**Exercise prompt:**
Repeat only the stretch of lines below that runs from the line with "split; [|split]." through the line with "operand, the run", unaltered.

**Dataset excerpts:**
(** * Motionapp: field parser, document splitter, web search, session/event bus
      and generation orchestrator

    A shallow embedding of the Python backends [main.py], [main_backup.py],
    [main_o3.py], [main_enhanced.py] and [ai_utils.py].

    Conventions.
    - A Python [str] is a [list ascii] (written [text]): the characters are
      the code points below 256.
    - A Python [dict] that is iterated in insertion order is an association
      list; the process-wide [active_sessions] dictionary is a [gmap].
    - Code that may raise returns [exc A]; the argument of [Raise] is the
      text of [str(e)].
    - What the outside world answers (the model API, the search API, the
      moment at which a coroutine is resumed) is an explicit argument. *)

From Stdlib Require Import Ascii String Bool Arith Lia ZArith DecimalString.
From stdpp Require Import base option list sorting gmap strings.
(** X3. [a.swap(b)] followed by [b.swap(a)] leaves every container and
    the heap as they were, also when [a] and [b] are the same object. *)
Theorem swap_twice_restores m (i j : nat) a b :
  objs m !! i = Some a → objs m !! j = Some b →
  step default_init m (OpSwap i j)
    ≫= (λ m', step default_init m' (OpSwap j i)) = Some m.
Proof.
  destruct m as [os hp], a as [ca aa pa], b as [cb ab pb]. simpl.
  intros Ha Hb. rewrite Ha, Hb. cbn.
  pose proof (lookup_lt_Some _ _ _ Ha) as Hi.
  pose proof (lookup_lt_Some _ _ _ Hb) as Hj.
  destruct (decide (i = j)) as [->|Hne].
  - assert (ca = cb ∧ aa = ab ∧ pa = pb) as (-> & -> & ->)
      by (rewrite Ha in Hb; by injection Hb).
    rewrite list_insert_insert_eq, (list_insert_id os j) by done.
    rewrite Hb. cbn. by rewrite list_insert_insert_eq, list_insert_id.
  - rewrite (list_lookup_insert_ne _ i j) by done.
    rewrite !list_lookup_insert_eq by (by rewrite ?length_insert).
    cbn. do 2 f_equal.
    rewrite list_insert_insert_eq, (list_insert_insert_ne _ i j) by done.
    rewrite list_insert_insert_eq.
    by rewrite (list_insert_id os i), (list_insert_id os j).
Qed.

(** X4. In every state a program reaches, each container owns its buffer:
    its size is 0 and its capacity at most [2^30]; it has no buffer
    exactly when its capacity is 0; otherwise its buffer is allocated,
    has exactly as many slots as the capacity says, and belongs to no
    other container. *)
Theorem reachable_heap_ok (os : list (op T)) m :
  run default_init (init T) os = Some m → heap_ok m.
Proof. intros Hrun. eapply run_heap_ok; [done|apply heap_ok_init]. Qed.

(** X5. In a reachable state a write [v[k] = x] with [0 ≤ k < capacity]
    is defined, is read back by [v[k]], leaves all containers as they
    are, and changes no other element of [v] and no element of any other
    container. *)
Theorem store_isolated (os : list (op T)) m (i : nat) a (k : Z) (x : T) :
  run default_init (init T) os = Some m →
  objs m !! i = Some a → 0 ≤ k < capacity a →
  ∃ m',
    step default_init m (OpStore i k x) = Some m'
    ∧ objs m' = objs m
    ∧ at_index (mem m') a k = Some x
    ∧ ∀ (j : nat) b (index : Z),
        objs m !! j = Some b → j ≠ i ∨ index ≠ k →
        at_index (mem m') b index = at_index (mem m) b index.
Proof.
  intros Hrun Ha Hk. unfold capacity in Hk.
  pose proof (run_heap_ok _ _ _ Hrun heap_ok_init) as Hok.
  destruct (Hok i a Ha) as (_ & _ & Hbuf).
  destruct (arr_ a) as [p|] eqn:Hp; [|lia].
  destruct Hbuf as (_ & (buf & Hmem & Hlen) & Huniq).
  assert (∃ h', store (mem m) (Some p) k x = Some h') as [h' Hstore].
  { unfold store. simpl. unfold heap, buffer in *. rewrite Hmem. simpl.
    destruct (Z.leb_spec 0 k); [|lia].
    destruct (Z.ltb_spec k (Z.of_nat (length buf))); [|lia]. by eexists. }
  exists {| objs := objs m; mem := h' |}. simpl. rewrite Ha. simpl.
  rewrite Hp, Hstore. simpl.
  destruct (load_store _ _ _ _ _ Hstore) as [Hread Hother].
  split_and!; [done|done|by unfold at_index; rewrite Hp|].
  intros j b index Hb Hne. unfold at_index. apply Hother.
  destruct Hne as [Hne|Hne]; [|by right].
  left. intros Heq. apply Hne. by apply (Huniq j b).
Qed.

(** X6. In a reachable state [back()] is never defined, neither to read
    nor to write: the size is 0, so it addresses slot [2^64 - 1], which
    no buffer of at most [2^30] slots has. *)
Theorem back_undefined (os : list (op T)) m (i : nat) a (x : T) :
  run default_init (init T) os = Some m → objs m !! i = Some a →
  back (mem m) a = None ∧ step default_init m (OpStoreBack i x) = None.
Proof.
  intros Hrun Ha.
  pose proof (run_heap_ok _ _ _ Hrun heap_ok_init) as Hok.
  destruct (Hok i a Ha) as (Hpos & Hbound & Hbuf).
  assert ((pos_ a - 1) mod SIZE_MOD = 2 ^ 64 - 1) as Hlast
    by (by rewrite Hpos).
  simpl. rewrite Ha. simpl. unfold back. rewrite Hlast.
  destruct (arr_ a) as [p|]; [|done].
  destruct Hbuf as (_ & (buf & Hmem & Hlen) & _).
  unfold load, store. simpl. unfold heap, buffer in *. rewrite Hmem. simpl.
  destruct (Z.ltb_spec (2 ^ 64 - 1) (Z.of_nat (length buf))); [lia|].
  by destruct (0 <=? 2 ^ 64 - 1).
Qed.

End ownership.
Lemma run_right_one_store x u op' a xr :
  plain x -> safe x = true -> simp x = Bin op' (Num a) xr -> is_literal 1 u ->
  exists h2 aa,
    (AST ← build; simplify AST;; mret AST) (initial ("*" :: tokens x ++ [u]))
    = Returned (0, mk_state h2 [])
    /\ h2 !! 0 = Some (Node.mk (Some op') (Some operator) (Some (VObj aa)) (Some VFalse))
    /\ h2 !! aa = Some (leaf a).
Proof.
  intros Hp Hs Hx Hu.
  pose proof (is_literal_decimal 1 u Hu) as Hdu.
  assert (Hpe : plain (Bin "*" x (Num u))) by (cbn [plain]; auto).
  set (e := Bin "*" x (Num u)) in *.
  assert (Hb : forall B (k : addr -> M B),
             (AST ← build; k AST) (initial ("*" :: tokens x ++ [u]))
             = k 0 (mk_state (layout 0 e) [])).
  { intros B k. unfold initial.
    change ("*" :: tokens x ++ [u]) with (tokens e).
    rewrite <- (app_nil_r (tokens e)).
    mstep (apply build_layout; now apply plain_well_labelled).
    reflexivity. }
  destruct (simplify_children_right_literal "*" x u op' a xr (length (layout 0 e))
              eq_refl Hp Hs Hx Hdu)
    as (h1 & al & ar & aa & cr & Run & H0 & Hal & Haa & Har & Pal & Paa & Par).
  { rewrite length_layout. pose proof (height_le_size x). cbn [size e]. lia. }
  pose proof (lookup_lt_Some _ _ _ H0) as Hlt.
  exists (<[0 := Node.mk (Some op') (Some operator) (Some (VObj aa)) (Some VFalse)]> h1), aa.
  split; [|split].
  - rewrite Hb.
    mstep (unfold simplify; cbn [heap]; rewrite simplify_binops_S, Run;
           mstep (eapply additive_identity_other; [exact H0 | reflexivity | discriminate]);
           eapply (multiplicative_identity_right_operator h1 [] 0 _ al ar op' aa cr _ u (leaf a) VFalse);
           [exact H0 | reflexivity | reflexivity | reflexivity | exact Hal
           | now apply (simp_root_not_literal 1 x op' (Num a) xr) | lia
           | exact Har | reflexivity | exact Hu | lia | exact Haa | reflexivity]).
    reflexivity.
  - now apply list_lookup_insert_eq.
  - rewrite list_lookup_insert_ne by lia. exact Haa.
Qed.

(** ** Further results *)

Lemma build_tokens e :
  well_labelled e ->
  forall B (k : addr -> M B),
    (AST ← build; k AST) (initial (tokens e)) = k 0 (mk_state (layout 0 e) []).
Proof.
  intros Hwl B k. unfold initial.
  rewrite <- (app_nil_r (tokens e)).
  mstep (apply build_layout; assumption).
  reflexivity.
Qed.

(** X1: on an expression with decimal numbers whose simplification never
    has to remove a right-hand identity element from under an operator left
    operand, the run returns the prefix form of [simp e]: the expression
    rewritten bottom-up by [0 + x = x], [x + 0 = x], [1 * x = x],
    [x * 1 = x]. *)
Theorem run_computes_simp (e : expr) :
  is_bin e = true -> plain e -> safe e = true ->
  run (tokens e) = Returned (Py.join " " (tokens (simp e))).
Proof. apply run_simp. Qed.

Lemma run_computes_simp_witness :
  run ["+"; "0"; "*"; "1"; "4"] = Returned "4".
Proof.
  apply (run_computes_simp (Bin "+" (Num "0") (Bin "*" (Num "1") (Num "4")))).
  - reflexivity.
  - cbn [plain]. repeat split; reflexivity.
  - reflexivity.
Defined.

(** X2: an expression in which no [+] has a zero operand and no [*] has a
    one operand comes back unchanged. *)
Theorem run_leaves_irreducible_unchanged (e : expr) :
  is_bin e = true -> plain e -> irreducible e = true ->
  run (tokens e) = Returned (Py.join " " (tokens e)).
Proof.
  intros Hb Hp Hi.
  rewrite (run_simp e Hb Hp (irreducible_safe e Hi)).
  now rewrite (irreducible_simp_id e Hi).
Qed.

Lemma run_leaves_irreducible_unchanged_witness :
  run ["*"; "0"; "+"; "3"; "5"] = Returned "* 0 + 3 5".
Proof.
  apply (run_leaves_irreducible_unchanged (Bin "*" (Num "0") (Bin "+" (Num "3") (Num "5")))).
  - reflexivity.
  - cbn [plain]. repeat split; reflexivity.
  - reflexivity.
Defined.

(** X3: an identity element as left operand is dropped, whatever the right
    operand is (a number or an operator expression), and the result is the
    simplified right operand. *)
Theorem left_identity_is_dropped (z u : string) (x : expr) :
  is_literal 0 z -> is_literal 1 u -> plain x -> safe x = true ->
  run ("+" :: z :: tokens x) = Returned (Py.join " " (tokens (simp x)))
  /\ run ("*" :: u :: tokens x) = Returned (Py.join " " (tokens (simp x))).
Proof.
  intros Hz Hu Hp Hs. split.
  - now apply run_left_identity_add.
  - now apply run_left_identity_mul.
Qed.

Lemma left_identity_is_dropped_witness :
  run ["+"; "00"; "+"; "3"; "*"; "1"; "5"] = Returned "+ 3 5"
  /\ run ["*"; "1"; "+"; "3"; "*"; "1"; "5"] = Returned "+ 3 5".
Proof.
  apply (left_identity_is_dropped "00" "1"
           (Bin "+" (Num "3") (Bin "*" (Num "1") (Num "5")))).
  - split; reflexivity.
  - split; reflexivity.
  - cbn [plain]. repeat split; reflexivity.
  - reflexivity.
Defined.

(** X4: when a run of that kind leaves an operator at the root, a second
    simplification changes nothing. *)
Theorem second_simplify_is_a_no_op (e : expr) :
  is_bin e = true -> plain e -> safe e = true -> is_bin (simp e) = true ->
  result ((AST ← build; simplify AST;; simplify AST;; toPrefix AST)
            (initial (tokens e)))
  = run (tokens e).
Proof.
  intros Hb Hp Hs Hb'.
  rewrite (run_twice e Hb Hp Hs), Hb'. symmetry. now apply run_simp.
Qed.

Lemma second_simplify_is_a_no_op_witness :
  result ((AST ← build; simplify AST;; simplify AST;; toPrefix AST)
            (initial ["+"; "0"; "+"; "3"; "5"]))
  = run ["+"; "0"; "+"; "3"; "5"].
Proof.
  apply (second_simplify_is_a_no_op (Bin "+" (Num "0") (Bin "+" (Num "3") (Num "5"))));
    [reflexivity | cbn [plain]; repeat split; reflexivity | reflexivity | reflexivity].
Defined.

**Reply to the exercise:**
  split; [|split].
  - rewrite Hb.
    mstep (unfold simplify; cbn [heap]; rewrite simplify_binops_S, Run;
           mstep (eapply additive_identity_other; [exact H0 | reflexivity | discriminate]);
           eapply (multiplicative_identity_right_operator h1 [] 0 _ al ar op' aa cr _ u (leaf a) VFalse);
           [exact H0 | reflexivity | reflexivity | reflexivity | exact Hal
           | now apply (simp_root_not_literal 1 x op' (Num a) xr) | lia
           | exact Har | reflexivity | exact Hu | lia | exact Haa | reflexivity]).
    reflexivity.
  - now apply list_lookup_insert_eq.
  - rewrite list_lookup_insert_ne by lia. exact Haa.
Qed.

(** ** Further results *)

Lemma build_tokens e :
  well_labelled e ->
  forall B (k : addr -> M B),
    (AST ← build; k AST) (initial (tokens e)) = k 0 (mk_state (layout 0 e) []).
Proof.
  intros Hwl B k. unfold initial.
  rewrite <- (app_nil_r (tokens e)).
  mstep (apply build_layout; assumption).
  reflexivity.
Qed.

(** X1: on an expression with decimal numbers whose simplification never
    has to remove a right-hand identity element from under an operator left
    operand, the run returns the prefix form of [simp e]: the expression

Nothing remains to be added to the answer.